Nothing like a good pair of boo bees on Halloween, I always say.


----------



## Pappy (Oct 2, 2013)

Geez, that one made my eyes water, or was it my mouth. Isn't that, the gal on Three's Company. I think her name was Crissy.


----------



## SifuPhil (Oct 2, 2013)

Pappy said:


> Geez, that one made my eyes water, or was it my mouth. Isn't that, the gal on Three's Company. I think her name was Crissy.



I don't think it is (Suzanne Somers) but she _does_ look a lot like her.


----------



## JustBonee (Oct 3, 2013)

SifuPhil said:


> I don't think it is (Suzanne Somers) but she _does_ look a lot like her.
> 
> View attachment 2812



Is that Suzanne Somers now??  ...  she would look less scary without that  face lift.  JMO


----------



## SifuPhil (Oct 3, 2013)

Boo's Mom said:


> Is that Suzanne Somers now??  ...  she would look less scary without that  face lift.  JMO



She's regularly listed as one of the "disasters" of face-lifts and Botox usage - it's a shame, because she looked SO much better before.

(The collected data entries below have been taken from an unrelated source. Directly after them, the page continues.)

(** ** The extractor *)

(** The regular expression of lines 368-370: the quoted word
    visualization; optional white space, a colon, optional white space;
    an opening brace; any characters other than braces; any number of
    groups made of an opening brace, characters other than braces, a
    closing brace and characters other than braces; a closing brace.
    Each starred class is followed by a character outside the class, so
    at a given start the expression matches in at most one way and a
    single left-to-right scan decides it. *)
Module Regex.

Definition dquote : ascii := ascii_of_nat 34.

Definition quoted (s : string) : string :=
  String dquote (s ++ String dquote EmptyString).

(** The literal text the pattern starts with, quotes included. *)
Definition key : string := quoted "visualization".

(** [\s] *)
Definition is_space (c : ascii) : bool :=
  let n := nat_of_ascii c in
  ((9 <=? n) && (n <=? 13)) || (n =? 32) || (n =? 160).

(** [lit] at the head of [s]: what follows it. *)
Fixpoint strip_prefix (lit s : string) : option string :=
  match lit, s with
  | EmptyString, _ => Some s
  | String a lit', String b s' =>
      if Ascii.eqb a b then strip_prefix lit' s' else None
  | String _ _, EmptyString => None
  end.

(** [\s*]: how many characters it takes, and what follows. *)
Fixpoint skip_spaces (s : string) : nat * string :=
  match s with
  | String c s' =>
      if is_space c
      then let (n, r) := skip_spaces s' in (S n, r)
      else (0, s)
  | EmptyString => (0, s)
  end.

Definition expect (c : ascii) (s : string) : option string :=
  match s with
  | String d s' => if Ascii.eqb c d then Some s' else None
  | EmptyString => None
  end.

(** What follows the opening brace: the number of characters up to
    and including the closing brace that ends the match.
    [inner] says the scan is inside a nested pair of braces, where a
    further opening brace cannot match. *)
Fixpoint scan (inner : bool) (s : string) : option nat :=
  match s with
  | EmptyString => None
  | String c s' =>
      if Ascii.eqb c "}" then
        if inner then option_map S (scan false s') else Some 1
      else if Ascii.eqb c "{" then
        if inner then None else option_map S (scan true s')
      else option_map S (scan inner s')
  end.

(** The length of the match that starts at the head of [s]. *)
Definition match_here (s : string) : option nat :=
  match strip_prefix key s with
  | None => None
  | Some r0 =>
      let (n1, r1) := skip_spaces r0 in
      match expect ":" r1 with
      | None => None
      | Some r2 =>
          let (n2, r3) := skip_spaces r2 in
          match expect "{" r3 with
          | None => None
          | Some r4 =>
              match scan false r4 with
              | None => None
              | Some n => Some (String.length key + n1 + 1 + n2 + 1 + n)
              end
          end
      end
  end.

(** [content.match(re)]: the text of the leftmost match. *)
Fixpoint find_match (s : string) : option string :=
  match match_here s with
  | Some n => Some (String.substring 0 n s)
  | None =>
      match s with
      | EmptyString => None
      | String _ s' => find_match s'
      end
  end.

End Regex.

(** The object [extractVisualizationData] returns. *)
Record Extraction : Type := {
  visualization : option VisualizationData;
  sqlResult : option (list value)
}.

Section Extractor.
Context {host : Host}.

(** Line 339. *)
Definition sqlResultOf (state : value) : value :=
  or_ (optget (optget (optget state "final_response") "sql") "result")
      (optget state "sql_result").

(** Lines 361 and 403. *)
Definition rowsOf (state : value) : option (list value) :=
  match sqlResultOf state with
  | VArr rows => Some rows
  | _ => None
  end.

(** Lines 342-345. *)
Definition stateVizOf (state : value) : value :=
  or_ (or_ (optget (optget state "final_response") "visualization")
           (optget state "visualization"))
      (optget state "guarded_visualization").

(** The object literal of lines 349-360, written again at lines
    375-386.  All its reads are reads of properties of [viz], so it
    throws exactly when [viz] is [undefined] or [null]. *)
Definition normalize (viz : value) : result VisualizationData :=
  if nullish viz then Throws
  else
    let s := getOwn viz "spec" in
    Return {|
      type := or_ (getOwn viz "type") (VStr "chart");
      chart_type := or_ (or_ (optget s "chart_type") (getOwn viz "chart_type"))
                        (VStr "bar");
      x_column := or_ (optget s "x_column") (getOwn viz "x_column");
      y_column := or_ (optget s "y_column") (getOwn viz "y_column");
      title := or_ (or_ (getOwn viz "title") (optget s "title")) (VStr "Chart");
      text := getOwn viz "text";
      spec := s;
      data_summary := getOwn viz "data_summary";
      image := getOwn viz "image";
      mimeType := getOwn viz "mimeType"
    |}.

(** Lines 398-402. *)
Definition defaultVisualization : VisualizationData := {|
  type := VStr "chart";
  chart_type := VStr "bar";
  x_column := VUndefined;
  y_column := VUndefined;
  title := VStr "Chart";
  text := VUndefined;
  spec := VUndefined;
  data_summary := VUndefined;
  image := VUndefined;
  mimeType := VUndefined
|}.

(** Lines 368-390: the body of the [try]. *)
Definition parseEmbedded (content : string)
  : result (option VisualizationData) :=
  match Regex.find_match content with
  | None => Return None
  | Some jsonMatch =>
      match JSON_parse ("{" ++ jsonMatch ++ "}") with
      | None => Throws
      | Some parsed =>
          v <- get parsed "visualization" ;;
          if truthy v
          then d <- normalize v ;; Return (Some d)
          else Return None
      end
  end.

(** Lines 366-394: the descriptor found in the content, if any. *)
Definition embeddedVisualization (content : value)
  : option VisualizationData :=
  match content with
  | VStr s => try_catch (parseEmbedded s)
  | _ => None
  end.

(** Lines 335-405. *)
Definition extractVisualizationData (content state : value)
  : result Extraction :=
  if truthy (stateVizOf state) then
    d <- normalize (stateVizOf state) ;;
    Return {| visualization := Some d; sqlResult := rowsOf state |}
  else
    match embeddedVisualization content with
    | Some d => Return {| visualization := Some d; sqlResult := None |}
    | None =>
        Return {| visualization := Some defaultVisualization;
                  sqlResult := rowsOf state |}
    end.

End Extractor.

(** ** Notions used to state the properties *)

(** A resolution order: the first candidate that is truthy, otherwise
    the fallback. *)
Fixpoint first_truthy (candidates : list value) (fallback : value) : value :=
  match candidates with
  | [] => fallback
  | c :: rest => if truthy c then c else first_truthy rest fallback
  end.

(** The chart types [renderChart] has a case for. *)
Definition recognized (t : value) : bool :=
  is_str t "bar" || is_str t "line" || is_str t "pie" || is_str t "scatter".

Section SpecWording.
Context {host : Host}.


End SpecWording.

(** ** The rest of the component *)

(** Lines 50-59. *)
Definition COLORS : list string :=
  ["#0088FE"; "#00C49F"; "#FFBB28"; "#FF8042";
   "#8884d8"; "#82ca9d"; "#ffc658"; "#ff7300"].

(** Line 138: the fill of the cell of the slice at [index]; [None]
    stands for [undefined]. *)
Definition cellFill (index : nat) : option string :=
  nth_error COLORS (index mod List.length COLORS).

(** Lines 135-140: one cell per slice. *)
Definition pieCells (pieData : list ChartDataPoint) : list (option string) :=
  map cellFill (seq 0 (List.length pieData)).

Section Views.
Context {host : Host}.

Here are a few Before-and-After shots - you decide. Personally I think she looks like a Muppet now ...


----------



## JustBonee (Oct 3, 2013)

Very few people who have gotten face lifts have actually looked better after the surgery.  A rubber-looking face isn't sexy!   You want to take your finger and poke her face,  like a marshmallow. 

This is one of the few to me,  Marlo Thomas ... great job!








Another, the former first lady, Betty Ford, had a very successful facelift.  She looked unbelievable after her surgery.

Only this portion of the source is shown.